「ロシアW杯でもサプライズになりうる」

コロンビア戦の前に書いたリポートで、ミケル・エチャリは、はっきりとそう日本代表に太鼓判を押している。

エチャリは戦術家として、スペインを代表する指導者として知られている。ジョゼップ・グアルディオラに大きな影響を与えたファンマ・リージョが師と仰ぐほどだ。
昨シーズンまでパリ・サンジェルマンを率いたウナイ・エメリも、指導者人生をスタートしたばかりシャビ・アロンソも、選手時代は教え子だった。

その慧眼(けいがん)は、コロンビア戦での日本の勝利を見越していた。西野朗監督がコロンビア戦後に語った、
「ポジション的優位」「中盤を強固にする」などいくつかの表現は、このリポートでエチャリが繰り返し主張してきたことと符合している。

では、エチャリはコロンビア戦をどうスカウティングしたのか?

「西野監督がチームを率いるようになって、日本は3試合、テストを続けてきた。ガーナ戦の3バックは不安を感じたが、スイス戦は4バックで戦術的に改善し、パラグアイ戦は勝利を飾り、戦う形も見えた。
中盤のブロックを強固にし、攻撃で幅を作り出し、サイドが攻守のトランジションになることで、日本人のテクニックと瞬発力を出せるようになった。

 そして挑んだコロンビア戦。西野監督が選んだシステム、先発メンバーは私の想定したメンバーと近かった。
私は長谷部誠をアンカーにした4−1−4−1もひとつの可能性として考えていたが、結果的に4−2−3−1ではあったものの、柴崎岳が長谷部と縦関係になることがしばしばで、開始しばらくはその通りになったと思って見ていた。

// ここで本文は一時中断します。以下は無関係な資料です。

#[local] Set Default Proof Using "Type".
Open Scope Z_scope.

(** ** The laws *)

(** The contexts of the rows of a pass. *)
Definition contexts (context ids : list Z) : list (list Z) :=
  (fun i => context ++ take (S i) ids) <$> seq 0 (length ids).

Section Quiet.
Context {D : Type} (context : D -> list Z) (journal : D -> option Z).

(** The target's cache is as before. *)
Definition quiet {A} (m : M D A) : Prop := forall d, context (m d).2 = context d /\ journal (m d).2 = journal d.

Definition quiet_option {A B} (o : option (A -> M D B)) : Prop :=
  match o with Some m => forall a, quiet (m a) | None => True end.
Definition quiet_option2 {A B C} (o : option (A -> B -> M D C)) : Prop :=
  match o with Some m => forall a b, quiet (m a b) | None => True end.
Definition quiet_option3 {A B C E} (o : option (A -> B -> C -> M D E)) : Prop :=
  match o with Some m => forall a b c, quiet (m a b c) | None => True end.
Definition quiet_action {A} (o : option (M D A)) : Prop := match o with Some m => quiet m | None => True end.
End Quiet.

(** [context] is what the target has cached, [journal] where the suffix of a speculative
    pass starts; the laws of a pass hold within the capacity of the model. A greedy sampler
    is a function [choose] of the logits and the counts, and [choose_allowed] under a
    constraint. *)
Class TargetLaws `{Call} := {
  context : device -> list Z;
  journal : device -> option Z;
  raw_row : list Z -> row;
  hidden_row : list Z -> row;
  logits_of : list Z -> logits;
  choose : logits -> option count_table -> Z;
  choose_allowed : cursor -> logits -> option count_table -> Z;
  first_counts : option count_table;
  (** The target model. *)
  cache_pos_law d : cache_pos d = size_of (context d);
  prefill_law chunk d h r ms d' :
    prefill chunk d = (Ok (h, r, ms), d') -> 0 <= GenerationPolicy.offset chunk -> 0 < count chunk ->
    GenerationPolicy.offset chunk + count chunk <= size_of prompt -> context d = take (Z.to_nat (GenerationPolicy.offset chunk)) prompt ->
    context d' = take (Z.to_nat (GenerationPolicy.offset chunk + count chunk)) prompt /\ journal d' = journal d /\
    (exists h', h = h' ++ [hidden_row (context d')]) /\
    r = raw_row <$> contexts (context d)
      (take (Z.to_nat (count chunk)) (drop (Z.to_nat (GenerationPolicy.offset chunk)) prompt));
  forward_law ids confirmed d h r d' :
    target_forward ids confirmed d = (Ok (h, r), d') -> size_of (context d) + size_of ids <= max_position_embeddings ->
    h = hidden_row <$> contexts (context d) ids /\ r = raw_row <$> contexts (context d) ids /\
    context d' = context d ++ ids /\
    journal d' = if 0 <? confirmed then Some (size_of (context d) + confirmed) else journal d;
  suffix_law ids d h r d' :
    target_suffix ids d = (Ok (h, r), d') -> size_of (context d) + size_of ids <= max_position_embeddings ->
    h = hidden_row <$> contexts (context d) ids /\ r = raw_row <$> contexts (context d) ids /\
    context d' = context d ++ ids /\ journal d' = journal d;
  begin_law n d u d' :
    begin_speculative_suffix n d = (Ok u, d') -> context d' = context d /\ journal d' = Some (size_of (context d));
  commit_law d u d' : commit_speculative d = (Ok u, d') -> context d' = context d;
  rollback_law kept start d u d' :
    rollback_speculative kept d = (Ok u, d') -> journal d = Some start ->
    context d' = take (Z.to_nat (start + kept)) (context d);
  logits_law cs d l d' : logits_for (hidden_row <$> cs) d = (Ok l, d') -> l = logits_of <$> cs;
  (** Sampling and the constraint. *)
  initialize_law d c d' : initialize d = (Ok c, d') -> c = first_counts;
  no_penalties : penalties = false -> first_counts = None;
  normal_law l c d t d' : sampler_greedy = true -> sample_normal l c d = (Ok t, d') -> t = choose l c;
  constrained_law l c k d t d' :
    sampler_greedy = true -> sample_constrained l c k d = (Ok t, d') ->
    t = match k with Some k => choose_allowed k l c | None => choose l c end;
  allowed_law k l c : cursor_allows (choose l c) k = true -> choose_allowed k l c = choose l c;
  argmax_law : match greedy_tokens with
               | Some m => forall l d ts d', m l d = (Ok ts, d') -> ts = [] \/ ts = (fun l => choose l None) <$> l
               | None => True
               end;
  clone_law k k' : cursor_clone k = Some k' -> k' = k;
  (** Everything else leaves the target alone. *)
  quiet_clock : quiet context journal clock_now;
  quiet_recent : quiet context journal prefill_recent;
  quiet_delta z : quiet context journal (set_decode_position_delta z);
  quiet_logits rows : quiet context journal (logits_for rows);
  quiet_initialize : quiet context journal initialize;
  quiet_normal l c : quiet context journal (sample_normal l c);
  quiet_constrained l c k : quiet context journal (sample_constrained l c k);
  quiet_probabilities l c p : quiet context journal (probabilities l c p);
  quiet_compact l c p : quiet context journal (compact_probabilities l c p);
  quiet_rows l p : quiet context journal (compact_probability_rows l p);
  quiet_uniform : quiet context journal next_uniform;
  quiet_argmax : quiet_option context journal greedy_tokens;
  quiet_trim z : quiet context journal (trim_cache_to z);
  quiet_append rows z : quiet context journal (append_target_context rows z);
  quiet_seed : quiet_option2 context journal seed_target_context;
  quiet_block t n : quiet context journal (draft_block t n);
  quiet_next rows t : quiet context journal (draft_next rows t);
  quiet_step rows ids p : quiet context journal (predictor_step rows ids p);
  quiet_prompt : quiet_option3 context journal blockwise_prompt_context;
  quiet_begin : quiet_option context journal begin_predictor_prefill;
  quiet_prime : quiet_option3 context journal predictor_prefill;
  quiet_end : quiet_action context journal end_predictor_prefill;
  quiet_history : quiet_option3 context journal predictor_history_step;
  quiet_committed : quiet_option context journal prefetch_committed;
  quiet_first : quiet_option context journal prefetch_target_first;
  quiet_prefix : quiet_option2 context journal prefetch_target_prefix;
  quiet_routes : quiet_option context journal begin_target_routes;
  quiet_resolve : quiet_option2 context journal resolve_target_routes;
  quiet_maintenance : quiet_action context journal take_target_maintenance;
}.

(** ** Plain decoding *)

Section Plain.
Context `{Laws : TargetLaws}.

(** Where plain decoding is: what was read, the constraint, and the counts. *)
Record Place := { pl_context : list Z; pl_cursor : option cursor; pl_counts : option count_table }.

Definition pick (p : Place) : Z :=
  match pl_cursor p with
  | Some k => choose_allowed k (logits_of (pl_context p)) (pl_counts p)
  | None => choose (logits_of (pl_context p)) (pl_counts p)
  end.

(** A token is read: the constraint accepts it. *)
Definition move (t : Z) (p : Place) : option Place :=
  let at_cursor k :=
    {| pl_context := pl_context p ++ [t]; pl_cursor := k; pl_counts := with_counts [t] (pl_counts p) |} in
  match pl_cursor p with
  | None => Some (at_cursor None)
  | Some k => match cursor_accept t k with Ok k => Some (at_cursor (Some k)) | Throw _ => None end
  end.

(** The first [n] tokens of plain greedy decoding. *)
Fixpoint plain_decode (n : nat) (p : Place) : list Z :=
  match n with
  | O => []
  | S n => pick p :: match move (pick p) p with Some p => plain_decode n p | None => [] end
  end.

(** [ts] are the tokens plain decoding gives from [p] on, and [q] is where it is then. *)
Fixpoint decodes (p : Place) (ts : list Z) (q : Place) : Prop :=
  match ts with
  | [] => q = p
  | t :: ts => t = pick p /\ exists p', move t p = Some p' /\ decodes p' ts q
  end.

Lemma decodes_plain ts : forall p q, decodes p ts q -> plain_decode (length ts) p = ts.
Proof.
  induction ts as [|t ts IH]; intros p q; [done|]. intros [-> (p' & Hm & Hd)].
  cbn [length plain_decode]. rewrite Hm. f_equal. by apply (IH p' q).
Qed.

昌子源or槙野智章、柴崎岳or山口蛍、大迫勇也or岡崎慎司は迷いどころだったのではないか。
いずれにせよ、日本のいい部分が出た勝利で、勝因としては何よりも出足がよかったことが挙げられる。

前半3分、香川真司が裏に出したボールに対して、大迫がダビンソン・サンチェスに走り勝っている。大迫のシュートはGKの正面でブロックされたが、その跳ね返りを香川がシュートし、
エリア内に戻ったカルロス・サンチェスのハンドでPKの判定になった。長い抗議の混乱があって、集中を保つのは簡単ではなかったはずだが、キッカーの香川は落ち着いて決めた。

日本はこれで1人多い形で試合を進めることができた。それも開始5分すぎからだ。特別な状況だったことを明記しておくべきだろう」
西野ジャパンは先制攻撃に成功したが、その後の前半の戦いに関して、エチャリは厳しい見解を述べている。

「1点をリードしてから、1人多い状況にもかかわらず、日本のプレーは劣化した。攻撃スピードが極端に低下。(慎重になりすぎて)ボールを持ちすぎ、簡単に狙いをつけられている。
後ろに下がってボールを受けるだけで、後手を踏むことになった。勢いに乗ったコロンビアにボールを奪われ、鋭いカウンターを受ける。その流れを変えられなかった。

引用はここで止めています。